[Records from a collection]
(** [schedule_notification] of [account_recovery] *)
Definition schedule_recovery_notification (session : UserRecoverySession) : M St DatabaseError () :=
  queue_job_schedule DISPATCH_NOTIFICATION_QUEUE_NAME
    (Payload_AccountRecovery (RecoverySession_id session)).

(** [schedule_notification] of [verify_email] and of [verify_phone] *)
Definition schedule_notification (target : ContactVerificationTarget) (language : string)
    : M St DatabaseError () :=
  queue_job_schedule DISPATCH_NOTIFICATION_QUEUE_NAME (Payload_ContactVerification target language).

WHAT THIS TASK INVOLVES
In the records above, find every line containing the word "DatabaseError" and show it.

ANSWER TO THE EXERCISE
Definition schedule_recovery_notification (session : UserRecoverySession) : M St DatabaseError () :=
    : M St DatabaseError () :=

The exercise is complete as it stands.